Saved entries
************

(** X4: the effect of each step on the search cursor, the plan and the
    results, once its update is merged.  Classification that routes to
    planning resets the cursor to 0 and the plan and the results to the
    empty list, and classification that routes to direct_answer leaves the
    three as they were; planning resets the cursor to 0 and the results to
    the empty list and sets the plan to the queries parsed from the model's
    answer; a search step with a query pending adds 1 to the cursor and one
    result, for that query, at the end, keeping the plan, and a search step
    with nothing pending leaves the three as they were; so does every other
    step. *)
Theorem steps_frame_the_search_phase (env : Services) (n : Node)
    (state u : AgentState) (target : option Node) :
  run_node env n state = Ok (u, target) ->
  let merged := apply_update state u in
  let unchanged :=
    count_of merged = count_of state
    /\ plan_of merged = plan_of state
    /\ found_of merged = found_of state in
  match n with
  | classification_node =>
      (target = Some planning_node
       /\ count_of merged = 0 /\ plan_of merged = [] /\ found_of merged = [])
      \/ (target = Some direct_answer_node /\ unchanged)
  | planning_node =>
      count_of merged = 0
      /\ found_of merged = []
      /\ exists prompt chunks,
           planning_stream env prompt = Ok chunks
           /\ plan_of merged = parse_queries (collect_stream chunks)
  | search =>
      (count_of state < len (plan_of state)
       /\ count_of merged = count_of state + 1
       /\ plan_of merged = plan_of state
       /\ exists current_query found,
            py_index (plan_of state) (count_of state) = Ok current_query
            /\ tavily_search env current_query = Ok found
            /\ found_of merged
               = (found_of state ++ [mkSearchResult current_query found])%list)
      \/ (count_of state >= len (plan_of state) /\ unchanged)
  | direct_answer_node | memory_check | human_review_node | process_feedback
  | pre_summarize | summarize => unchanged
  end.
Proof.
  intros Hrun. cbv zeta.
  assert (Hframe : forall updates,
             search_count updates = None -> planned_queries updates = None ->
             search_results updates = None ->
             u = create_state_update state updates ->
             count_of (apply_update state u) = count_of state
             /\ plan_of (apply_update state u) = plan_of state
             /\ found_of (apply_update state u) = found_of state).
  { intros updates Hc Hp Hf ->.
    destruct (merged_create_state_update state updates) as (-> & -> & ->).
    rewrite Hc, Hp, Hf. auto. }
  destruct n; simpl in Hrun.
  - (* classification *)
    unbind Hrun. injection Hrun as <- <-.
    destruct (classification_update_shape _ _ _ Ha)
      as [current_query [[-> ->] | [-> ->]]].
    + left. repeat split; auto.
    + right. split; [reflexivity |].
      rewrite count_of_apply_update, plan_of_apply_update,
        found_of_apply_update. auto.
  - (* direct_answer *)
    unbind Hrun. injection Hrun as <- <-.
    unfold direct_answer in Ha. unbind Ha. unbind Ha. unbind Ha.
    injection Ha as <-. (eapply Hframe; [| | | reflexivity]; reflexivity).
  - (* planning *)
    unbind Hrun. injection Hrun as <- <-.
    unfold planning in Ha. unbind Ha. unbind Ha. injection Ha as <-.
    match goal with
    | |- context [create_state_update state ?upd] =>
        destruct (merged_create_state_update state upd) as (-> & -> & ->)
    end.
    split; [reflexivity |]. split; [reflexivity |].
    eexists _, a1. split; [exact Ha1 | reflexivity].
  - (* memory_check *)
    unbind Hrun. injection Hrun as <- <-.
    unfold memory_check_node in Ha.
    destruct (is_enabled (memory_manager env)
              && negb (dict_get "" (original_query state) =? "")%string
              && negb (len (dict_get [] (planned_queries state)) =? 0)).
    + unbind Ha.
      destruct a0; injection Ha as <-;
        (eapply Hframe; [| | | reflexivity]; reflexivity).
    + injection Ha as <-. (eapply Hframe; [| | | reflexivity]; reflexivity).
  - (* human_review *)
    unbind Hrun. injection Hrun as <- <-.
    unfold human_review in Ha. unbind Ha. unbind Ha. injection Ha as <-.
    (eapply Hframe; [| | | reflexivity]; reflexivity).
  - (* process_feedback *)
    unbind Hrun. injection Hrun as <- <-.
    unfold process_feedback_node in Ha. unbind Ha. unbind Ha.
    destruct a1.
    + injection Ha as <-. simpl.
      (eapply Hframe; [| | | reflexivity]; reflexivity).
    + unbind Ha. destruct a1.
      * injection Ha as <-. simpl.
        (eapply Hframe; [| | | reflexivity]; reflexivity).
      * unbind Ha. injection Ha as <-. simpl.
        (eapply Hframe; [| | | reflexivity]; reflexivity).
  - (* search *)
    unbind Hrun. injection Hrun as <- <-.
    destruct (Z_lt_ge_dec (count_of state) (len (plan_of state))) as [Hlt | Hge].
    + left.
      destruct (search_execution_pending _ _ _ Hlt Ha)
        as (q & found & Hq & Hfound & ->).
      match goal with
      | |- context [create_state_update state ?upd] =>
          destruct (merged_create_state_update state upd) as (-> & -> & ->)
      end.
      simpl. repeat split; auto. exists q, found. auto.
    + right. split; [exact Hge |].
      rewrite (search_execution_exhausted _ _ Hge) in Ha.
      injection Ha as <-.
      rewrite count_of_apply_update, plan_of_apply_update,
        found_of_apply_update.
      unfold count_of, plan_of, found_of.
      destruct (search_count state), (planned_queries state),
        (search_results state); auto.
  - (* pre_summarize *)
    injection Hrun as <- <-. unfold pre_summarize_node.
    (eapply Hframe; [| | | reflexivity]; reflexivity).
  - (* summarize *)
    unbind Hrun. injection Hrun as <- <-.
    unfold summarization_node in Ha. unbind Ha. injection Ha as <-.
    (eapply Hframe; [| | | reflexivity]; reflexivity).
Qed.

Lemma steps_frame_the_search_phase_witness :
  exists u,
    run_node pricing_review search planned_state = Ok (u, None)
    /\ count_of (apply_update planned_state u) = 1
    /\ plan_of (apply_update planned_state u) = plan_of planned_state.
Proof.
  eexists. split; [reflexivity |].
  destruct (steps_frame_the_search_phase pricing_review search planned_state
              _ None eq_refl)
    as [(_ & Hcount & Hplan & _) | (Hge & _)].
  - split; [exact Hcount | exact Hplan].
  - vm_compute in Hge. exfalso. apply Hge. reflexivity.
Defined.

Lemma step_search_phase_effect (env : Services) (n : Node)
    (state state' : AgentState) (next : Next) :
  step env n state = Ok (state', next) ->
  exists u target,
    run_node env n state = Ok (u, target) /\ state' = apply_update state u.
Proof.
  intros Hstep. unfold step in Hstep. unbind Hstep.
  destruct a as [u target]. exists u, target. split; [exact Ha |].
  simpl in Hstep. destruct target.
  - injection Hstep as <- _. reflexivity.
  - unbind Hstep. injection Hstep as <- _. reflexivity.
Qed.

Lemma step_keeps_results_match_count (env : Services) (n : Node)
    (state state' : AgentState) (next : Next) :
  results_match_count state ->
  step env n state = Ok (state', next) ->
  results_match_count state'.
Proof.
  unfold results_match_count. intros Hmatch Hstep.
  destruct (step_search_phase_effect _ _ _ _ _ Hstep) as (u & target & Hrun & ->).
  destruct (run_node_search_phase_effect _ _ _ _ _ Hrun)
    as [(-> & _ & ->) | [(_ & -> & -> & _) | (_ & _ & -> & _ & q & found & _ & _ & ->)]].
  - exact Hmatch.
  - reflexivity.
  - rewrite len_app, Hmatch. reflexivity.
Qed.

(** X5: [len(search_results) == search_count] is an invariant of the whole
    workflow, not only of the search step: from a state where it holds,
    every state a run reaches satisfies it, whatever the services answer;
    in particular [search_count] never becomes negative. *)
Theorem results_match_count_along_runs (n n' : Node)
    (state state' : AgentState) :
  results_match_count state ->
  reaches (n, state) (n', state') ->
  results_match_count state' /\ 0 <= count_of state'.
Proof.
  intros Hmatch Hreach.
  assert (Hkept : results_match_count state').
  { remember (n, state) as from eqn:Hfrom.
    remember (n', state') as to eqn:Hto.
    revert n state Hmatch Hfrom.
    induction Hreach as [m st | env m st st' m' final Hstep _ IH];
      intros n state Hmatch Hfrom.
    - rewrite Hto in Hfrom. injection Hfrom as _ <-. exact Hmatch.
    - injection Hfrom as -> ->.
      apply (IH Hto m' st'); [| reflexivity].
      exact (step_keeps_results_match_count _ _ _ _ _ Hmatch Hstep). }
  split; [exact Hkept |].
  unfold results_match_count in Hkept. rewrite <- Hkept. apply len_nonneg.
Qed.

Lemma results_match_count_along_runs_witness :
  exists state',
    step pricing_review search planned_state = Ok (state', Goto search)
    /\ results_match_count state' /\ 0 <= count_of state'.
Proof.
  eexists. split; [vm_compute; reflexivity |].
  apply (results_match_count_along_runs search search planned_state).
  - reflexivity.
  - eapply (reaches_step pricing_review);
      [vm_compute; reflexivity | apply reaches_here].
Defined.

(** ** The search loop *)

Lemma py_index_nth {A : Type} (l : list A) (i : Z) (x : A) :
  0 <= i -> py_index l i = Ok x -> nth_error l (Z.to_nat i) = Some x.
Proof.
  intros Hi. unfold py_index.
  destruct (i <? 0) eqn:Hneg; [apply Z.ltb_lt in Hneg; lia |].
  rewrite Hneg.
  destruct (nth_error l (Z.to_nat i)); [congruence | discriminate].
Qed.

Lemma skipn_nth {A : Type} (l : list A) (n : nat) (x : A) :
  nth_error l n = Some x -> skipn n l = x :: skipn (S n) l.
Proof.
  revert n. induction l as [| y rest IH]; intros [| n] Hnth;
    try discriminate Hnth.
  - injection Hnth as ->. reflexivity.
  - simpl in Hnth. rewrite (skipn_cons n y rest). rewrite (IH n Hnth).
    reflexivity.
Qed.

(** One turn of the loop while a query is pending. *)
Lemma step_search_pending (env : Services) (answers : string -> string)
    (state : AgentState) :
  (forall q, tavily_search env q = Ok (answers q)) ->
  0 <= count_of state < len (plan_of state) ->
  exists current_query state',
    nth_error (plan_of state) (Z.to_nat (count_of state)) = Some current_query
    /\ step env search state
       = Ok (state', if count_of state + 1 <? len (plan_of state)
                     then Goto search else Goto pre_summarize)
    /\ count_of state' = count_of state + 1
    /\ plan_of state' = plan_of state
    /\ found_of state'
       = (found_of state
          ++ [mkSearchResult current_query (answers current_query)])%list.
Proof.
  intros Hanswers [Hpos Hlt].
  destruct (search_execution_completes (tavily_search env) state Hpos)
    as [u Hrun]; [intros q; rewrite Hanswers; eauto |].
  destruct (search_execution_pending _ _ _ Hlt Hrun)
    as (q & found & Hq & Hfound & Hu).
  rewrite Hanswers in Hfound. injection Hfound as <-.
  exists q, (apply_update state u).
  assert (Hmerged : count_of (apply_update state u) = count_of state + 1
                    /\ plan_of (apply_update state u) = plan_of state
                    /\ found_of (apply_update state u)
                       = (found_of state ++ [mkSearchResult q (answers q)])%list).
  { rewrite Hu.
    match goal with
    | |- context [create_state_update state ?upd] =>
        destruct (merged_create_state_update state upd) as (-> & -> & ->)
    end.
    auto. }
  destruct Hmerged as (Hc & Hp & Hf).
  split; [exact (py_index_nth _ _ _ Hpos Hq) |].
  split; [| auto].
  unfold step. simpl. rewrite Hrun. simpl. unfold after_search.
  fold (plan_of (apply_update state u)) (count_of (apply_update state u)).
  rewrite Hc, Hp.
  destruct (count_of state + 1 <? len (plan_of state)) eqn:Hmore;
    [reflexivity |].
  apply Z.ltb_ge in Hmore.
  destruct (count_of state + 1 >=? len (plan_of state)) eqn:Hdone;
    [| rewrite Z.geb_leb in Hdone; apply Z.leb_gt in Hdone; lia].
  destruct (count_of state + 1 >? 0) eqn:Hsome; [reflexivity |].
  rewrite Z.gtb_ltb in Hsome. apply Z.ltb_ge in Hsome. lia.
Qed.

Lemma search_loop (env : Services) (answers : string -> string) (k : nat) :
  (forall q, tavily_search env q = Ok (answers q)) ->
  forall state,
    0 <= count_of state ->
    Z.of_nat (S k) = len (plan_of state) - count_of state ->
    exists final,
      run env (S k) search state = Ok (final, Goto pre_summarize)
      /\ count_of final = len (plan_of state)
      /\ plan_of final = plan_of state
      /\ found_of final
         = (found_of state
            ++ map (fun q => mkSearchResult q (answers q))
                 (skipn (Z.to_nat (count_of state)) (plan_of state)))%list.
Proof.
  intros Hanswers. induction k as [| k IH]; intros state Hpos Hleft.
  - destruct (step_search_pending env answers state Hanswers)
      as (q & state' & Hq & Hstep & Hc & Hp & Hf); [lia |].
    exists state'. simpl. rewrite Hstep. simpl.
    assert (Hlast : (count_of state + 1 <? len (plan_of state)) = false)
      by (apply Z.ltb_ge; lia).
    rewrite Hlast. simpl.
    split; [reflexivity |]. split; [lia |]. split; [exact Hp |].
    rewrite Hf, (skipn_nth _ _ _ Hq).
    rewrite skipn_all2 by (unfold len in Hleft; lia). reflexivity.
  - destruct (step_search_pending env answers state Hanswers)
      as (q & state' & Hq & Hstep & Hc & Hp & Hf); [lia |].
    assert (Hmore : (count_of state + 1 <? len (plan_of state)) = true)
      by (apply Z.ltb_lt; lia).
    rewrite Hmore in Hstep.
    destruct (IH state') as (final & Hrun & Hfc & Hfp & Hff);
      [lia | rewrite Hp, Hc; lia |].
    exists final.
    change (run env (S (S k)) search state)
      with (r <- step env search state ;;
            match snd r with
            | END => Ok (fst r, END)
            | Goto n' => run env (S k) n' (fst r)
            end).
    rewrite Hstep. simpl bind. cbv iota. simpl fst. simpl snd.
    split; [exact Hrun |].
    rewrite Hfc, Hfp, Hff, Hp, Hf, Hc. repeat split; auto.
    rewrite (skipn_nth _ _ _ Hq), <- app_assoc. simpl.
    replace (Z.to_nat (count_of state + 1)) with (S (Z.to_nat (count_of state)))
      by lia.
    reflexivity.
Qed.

************

# EXERCISE INSTRUCTIONS:
Transcribe only, please, the lines from the first line of the records through the line with "planning resets the cursor to 0 and the plan". Both of those lines are included.

# EXERCISE OUTPUT:
(** X4: the effect of each step on the search cursor, the plan and the
    results, once its update is merged.  Classification that routes to
    planning resets the cursor to 0 and the plan and the results to the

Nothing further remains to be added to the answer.